Ladysmith Black Mambazo performs during the grand opening of last year's World Choir Games in Tshwane. File picture: Thobile Mathonsi/African News Agency (ANA) Picture: Thobile Mathonsi/African News Agency/ANA

Johannesburg - The legacy of the iconic isicathamiya group Ladysmith Black Mambazo is set to be told in a new musical to hit the Soweto Theatre stage in September.

Mshengu the Musical is written by Sandile Ngidi and tells the life story of the group’s founding member, Professor Joseph Shabalala, and the journey of rising to international stardom with the five-time Grammy award-winning Ladysmith Black Mambazo.

The musical is directed by multi-talented actor and comedian Desmond Dube.

Speaking at the launch at Joburg Theatre on Wednesday, Dube said it was important that “our stories are told by people who understand them”.
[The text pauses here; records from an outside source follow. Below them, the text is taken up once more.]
Record Host := mkHost {
  host_FindKey : string → key_read;
  (** The keygen commitments of a key, their epochs and public keys; [None] when a
      record cannot be decoded.  Other errors are retried. *)
  FindKeygens : string → option (list (Z * option string));
  ApplySwapFees : string → string → Z → swap_args → applier_run;
  (** The pure functions of the namespaces crypto and system, with their cost;
      the flag is the pricing gate. *)
  pure_function : bool → string → list string → sdk_result;
  (** Texts of [encoding/json]. *)
  json_strings : list string → string;
  json_intents : list Intent → string;
  json_env : Environment → string;
  json_result : string → string;
  json_swap : swap_fee_result → string;
  json_try : bool → string → string → string → string;
  parse_swap : string → option (string * string * string * string * string);
  parse_options : string → ICCallOptions;
  parse_payload : string → string;
}.

Section host.
Context {S : Type} `{LedgerDb S} `{StateSource} (st : LedgerState S) (host : Host).

(** ** The environment *)

Definition first_auth (e : Environment) : option string :=
  match env_RequiredAuths e, env_RequiredPostingAuths e with
  | a :: _, _ => Some a
  | [], a :: _ => Some a
  | [], [] => None
  end.

Definition envOracleValueToResult (v : oracle_value) : sdk_error + string :=
  match v with
  | OString s => inr s
  | OBool b => inr (if b then "true" else "false")
  | OInt z => inr (Itoa z)
  | OUint z => inr (FormatUint z)
  | OJson (Some text) => inr text
  | OJson None => joined ENV_VAR_ERROR "json"
  end.

(** A text between double quotes. *)
Definition quoted (s : string) : string := String (ascii_of_nat 34) s +:+ String (ascii_of_nat 34) "".

(** A key the environment does not have. *)
Definition env_oracle (e : Environment) (key : string) : sdk_error + string :=
  match env_PendulumOracle e !! key with
  | Some v => envOracleValueToResult v
  | None => joined ENV_VAR_ERROR ("environment does not contain value for " +:+ quoted key)
  end.

Definition EnvVar (e : Environment) (key : string) : sdk_error + string :=
  if String.eqb key "contract.id" then inr (env_ContractId e)
  else if String.eqb key "contract.owner" then inr (env_ContractOwner e)
  else if String.eqb key "tx.id" then inr (env_TxId e)
  else if String.eqb key "tx.index" then inr (Itoa (env_Index e))
  else if String.eqb key "tx.op_index" then inr (Itoa (env_OpIndex e))
  else if String.eqb key "tx.origin" || String.eqb key "msg.sender" then
    match first_auth e with
    | Some a => inr a
    | None => joined ENV_VAR_ERROR ("no value for " +:+ key)
    end
  else if String.eqb key "msg.required_auths" then inr (json_strings host (env_RequiredAuths e))
  else if String.eqb key "msg.required_posting_auths" then inr (json_strings host (env_RequiredPostingAuths e))
  else if String.eqb key "msg.payer" then
    match first_auth e with Some a => inr a | None => env_oracle e key end
  else if String.eqb key "msg.caller" then inr (env_Caller e)
  else if String.eqb key "intents" then inr (json_intents host (env_Intents e))
  else if String.eqb key "block.id" then inr (env_BlockId e)
  else if String.eqb key "block.height" then inr (FormatUint (env_BlockHeight e))
  else if String.eqb key "block.timestamp" then inr (env_Timestamp e)
  else env_oracle e key.

Definition GetEnv (e : Environment) : sdk_error + string := inr (json_env host e).

(** ** Threshold keys *)

Definition full_key (c : exec_context) (keyId : string) : string := env_ContractId (env c) +:+ "-" +:+ keyId.

Definition append_tss (c : exec_context) (op : TssOp) : M unit :=
  on_call (λ cs, ((), AppendTssLog (env_ContractId (env c)) op cs)).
“We need to start documenting our own (stories). So I couldn't be happier that Joburg City Theatre decided to embark on a project like this. It's time for South Africans to know that this is what they've been waiting for, this is what they wanted. Now their stories can be told by their own people.”

“I recently saw an interview with Denzel Washington after he directed the movie Fences. He was asked why it was important for the film to be directed by a black person.

“He explained that it wasn't a matter of black or white, but rather about the culture. About having someone at the helm of the film who understands where these people come from.

“It’s important to understand the culture of where these people come from, the music and what inspired them to become who they are. That is what we want to achieve with this story,” Dube said. 

He added that he found the task of directing this production nerve-racking, simply because the group has come to mean so much to him.

“Of course I’m nervous. I’m shaking. You have no idea. Black Mambazo is turning 60 in the music industry next year. uBab’ Shabalala is older than 60. If I want to tell the story of a man and his music, I have taken 60 years worth of music and life and squeezed it into two hours. That is scary, but exciting at the same time,” he said.

Nomsa Mazwai, general manager of the Soweto Theatre, said as they are custodians of the arts, the production is part of their aim to honour indigenous cultures and legends.

“This partnership with this phenomenal group fits perfectly with our vision of the arts and culture industries. Our cultures are rich in diversity and alive with possibilities."

Speaking on behalf of the group, Sibongiseni Shabalala, one of Joseph’s sons, said they were humbled by the efforts made to tell this story.